Miriam blamed Moseh for this. The more she thought about it, the more she was sure:  these plagues were Mosheh’s doing. Her arrogant, fool-hearty brother.

When she sent Aaron after him — when he brought him home — she had been so full of hope. All those years of teaching him to watch for God in the reeds, to watch for God in the unexpected places, and finally Moses had seen. A burning bush. He let himself be deflected from his path. For once in his life, he turned away from his own plans and stopped to notice what God was doing. And Miriam had hoped at last that salvation was on its way: that Moseh would take up the task for which he was born.

But no. He decided to be a wonder-worker instead. Miriam spit the words out as she beat the dead gnats out of cushions.

‘But Miriam, God wants me to do this. It’s what he told me!’
What did he tell you, Mosheh?’

But the trouble was, Mosheh wasn’t sure any more. The story had become all confused — and each person who told it told it a bit more grandly, till neither Miriam nor Mosheh were sure what had really been said.

This much she knew: when God came to Moses in that bush, the bush was not consumed. This was supposed to be about life, not death.  But her timid, fearful, arrogant, infuriating brother had missed the point.   She could just hear his whining: ‘But God, they won’t believe me.  So what if I say you sent me? So what if I say that the God of Abraham, Isaac and Jacob has sent me? Even if I say that you have given me your name — they will not believe me unless you send signs of power.’

So God had relented. Mosheh remembered that bit. God had said, ‘Take up your staff and cast it down,’ and when Mosheh did it became a snake. ‘Reach down, and pick him up by the tail.’ Mosheh did, and the staff was restored. He thought it was a sign of power. A sign of God’s favour.

‘But Mosheh, don’t you see?’ she’d pleaded. ‘If you cast it down, it becomes poisonous; you send out vipers that you cannot control.’
‘But I can stop it, Miriam. See: if I catch the viper’s tail…’
‘You can stop it, but you can’t control it. There’s a difference. Don’t do this Mosheh!’ But he would not listen.

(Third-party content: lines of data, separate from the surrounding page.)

(** One step of the goroutine: it stays within [closing] until it is over. *)
Lemma session_step_slots a s s' :
  session_step cfg a s = Some s' -> closing (view_of s) -> slot_phase s ->
  slot_phase s' /\ (closing (view_of s') \/ over (view_of s')).
Proof.
  intros Hs Hc Hp.
  assert (Hrun : pc s = PcLoop \/ (exists o, pc s = PcStart o) -> running (view_of s)).
  { destruct Hc as (Hb & Hl & Ht). intros Hpc. split; try done. simpl. intros Hr Hn.
    apply bool_decide_eq_true in Hn. unfold slot_phase in Hp. destruct Hb. simpl in *.
    destruct Hpc as [Hpc|[o Hpc]]; rewrite Hpc in Hp; apply Hp; congruence. }
  assert (Hphase : forall s', over (view_of s') \/ (exists i, pc s' = PcAwait i) -> slot_phase s').
  { intros s1 Ho. unfold slot_phase. destruct Ho as [[_ _ Hd _ _]|[i Hd]]; simpl in Hd; by rewrite Hd. }
  destruct a as [|sel|cw|[]], (pc s) as [o| |i|i|] eqn:Epc; simpl in Hs; rewrite ?Epc in Hs; try done.
  - injection Hs as <-. edestruct (leads_goto (begin cfg o) s) as [? ?]; eauto using leads_begin.
  - destruct (ready sel s); [|done]. injection Hs as <-.
    edestruct (leads_goto (loop_body cfg sel) s) as [? ?]; eauto using leads_loop_body.
  - destruct (once_busy s); [done|]. injection Hs as <-.
    destruct (leads_teardown i cw s Hc) as [[? ?]|?]; split; eauto.
  - destruct (match stream s with Some _ => _ | None => _ end); [|done]. injection Hs as <-.
    pose proof (leads_teardown_end i s Hc). split; eauto.
  - injection Hs as <-. pose proof (leads_teardown_end i s Hc). split; eauto.
Qed.
End contract.
End slots.
Definition Dial (ctx : option error) (peer : string) (c : nat -> dial_case) : M (result error Conn) :=
  count metricDialAttempts [];;
  r ← dial ctx peer c;
  count metricDialResults [labelResult (dial_label r)];;
  mret r.

(** ** Closing *)

Definition goaway_intent : closeIntent :=
  {| ci_code := CloseGoingAway; ci_reason := "endpoint is shutting down";
     ci_err := Some (Errors.ESent ErrClosed); ci_notify := true; ci_graceful := false |}.

(** The first critical section: the sessions found, and whether there is a listener. *)
Definition close_mark : M (list nat * bool) :=
  e ← get_s;
  modify (fun e => e <| closeOnce := true |> <| ep_closed := true |>);;
  mret ((fun p => fst (snd p)) <$> map_to_list (sessions e), listener e).

Fixpoint close_sessions (uids : list nat) : M unit :=
  match uids with
  | [] => mret tt
  | uid :: uids => note (EPost uid (SevClose goaway_intent));; close_sessions uids
  end.

(** After the wait for the sessions, which the grace period bounds. *)
Definition close_end : M unit :=
  modify (fun e => e <| ctx_done := true |>);;
  err ← with_world w_Close;
  modify (fun e => e <| closeErr := err |>).

Definition Endpoint_Close : M (option error) :=
  e ← get_s;
  if closeOnce e then mret (closeErr e)
  else
    p ← close_mark;
    (if snd (p : list nat * bool) then ln_Close else mret tt);;
    close_sessions (fst p);;
    close_end;;
    gets closeErr.

(** ** Construction (New, dial.go) *)

Definition toPionICEServers (servers : list Config.ICEServer) : list Pionx.ICEServer :=
  (fun s => {| ice_URLs := URLs s; ice_Username := Username s; ice_Credential := Credential s |})
  <$> servers.

Definition pionx_config {SE} (se : option (SE -> SE)) (conf : option (Configuration -> Configuration))
    : Pionx.Config SE := {|
  Pionx.ICEServers := toPionICEServers (Config.ICEServers cfg);
  RelayOnly := TransportPolicy cfg =? ICETransportPolicyRelay;
  ConfigureSettingEngine := se; ConfigureConfiguration := conf |}.

Definition newEndpoint (d : D) (w : W) : Endpoint := {|
  slots := 0; held := ∅; dedupe := d; sessions := ∅; listener := false; ln := None;
  listened := false; signalErr := None; ep_closed := false; closeOnce := false; closeErr := None;
  ctx_done := false; next_uid := 0; world := w; log := [] |}.
End endpoint.

Arguments Endpoint : clear implicits.

Section construction.
Context {SE API PC W : Type} `{WebRTC SE API PC} `{World W}.

(** [New]: the configuration in force, the factory and the endpoint. [NewFactory] always
    succeeds; [se] and [conf] are the hooks of [cfg.Pion]. *)
Definition New (se : option (SE -> SE)) (conf : option (Configuration -> Configuration))
    (cfg : Config.Config) (w : W)
    : result error (Config.Config * Factory API * Endpoint W dedupeCache) * W :=
  match clone cfg with
  | Err e => (Err e, w)
  | Ok c =>
    let factory := NewFactory (pionx_config c se conf) in
    let '(err, w) := w_Open (cfg_ID c) w in
    match wrapErr ErrSignaling err "pipe: open signaling" with
    | Some e => (Err e, w)
    | None => (Ok (c, factory, newEndpoint (newDedupeCache dedupeCacheSize) w), w)
    end
  end.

‘Miriam, look: it’s not just the staff!’ Mosheh put his hand in his cloak and took it out again. It was white as snow and cold like ice. The blood drained from Miriam’s face when she saw it. ‘It is a sign of death, Mosheh.  The worst kind of disease.’
‘But look, look!  If it I put it in again, it is healed. God has given me the power to bring sickness or healing.’
‘Don’t do this Mosheh.’ But he would not listen.’

One more time, he tried to persuade her:  ‘Look, Miriam! God said that if the Pharoah wouldn’t believe me after the snake, and wouldn’t believe me after seeing my  hand, I should take water from the Nile and pour it on dry ground, and it would become blood.’
‘And what good does that do, my brother? Shall we convince Pharoah that we worship a monster?’ But he would not listen to her.

And so it had begun. Moses struck the Nile — not just a bit of water he’d poured out, but the whole bloody river — and the fish died and the people suffered, and Moses said it was of God. Then the frogs came — for weeks Miriam had been delighting as the frog-spawn danced in the sunlight. But now, with no fish to eat them, they hatched, and hatched and hatched till the land was overrun.  A plague of frogs, let loose from the rivers only to die in the town. Misery and mess everywhere. ‘Is this God too, brother?’ Miriam asked pointedly, but he insisted it was.

‘Try again, brother. Try telling a story. The God of Abraham, Isaac and Jacob called to you. The God of Sarah, Rachel, Rebecca and Leah came to you. God says that he has heard the cries of his people and will set them free. God says that there will be no more slavery and no more oppression.  All we need to do is set out from Egypt, and God will make us free.’ But he would not listen. He claimed the people would not listen. ‘It is not so easy to liberate a people, sister.’ And on that one point they agreed.

Miriam had had her own conversations with God. Conversations about life, not death. Conversations about sacrifice, and not plague. And she had begun to devise a plan.

If she left it to her brother, these plagues would never end. Fish and frogs, gnats and flies, livestock and humans covered in weeping sores.  Death was piling up all around, and even though it was the Egyptians who were dying, they were all being changed. It was time for the plagues to stop.

What they needed was a ritual. What they needed was an end point that would cease the escalation and draw a line under the destruction her brother had let loose. God did not bring plagues — he saved from plague. God did not bring death — he saved from death. Miriam thought of Sarah’s wrath when she realised that Abraham had assumed God wanted Isaac dead, and she remembered the ram that God sent to stop Abraham in his tracks.

‘That’s it!’ Miriam cried, ‘We need a ram!’

Miriam worked out the idea: Our God is a God of life not death. She is so powerful that she has no need of violence. God passes over the violence of this world, and leads her people to freedom.

Miriam laughed and cried and danced as the plan became clear.  Then, she began to prepare for the passover.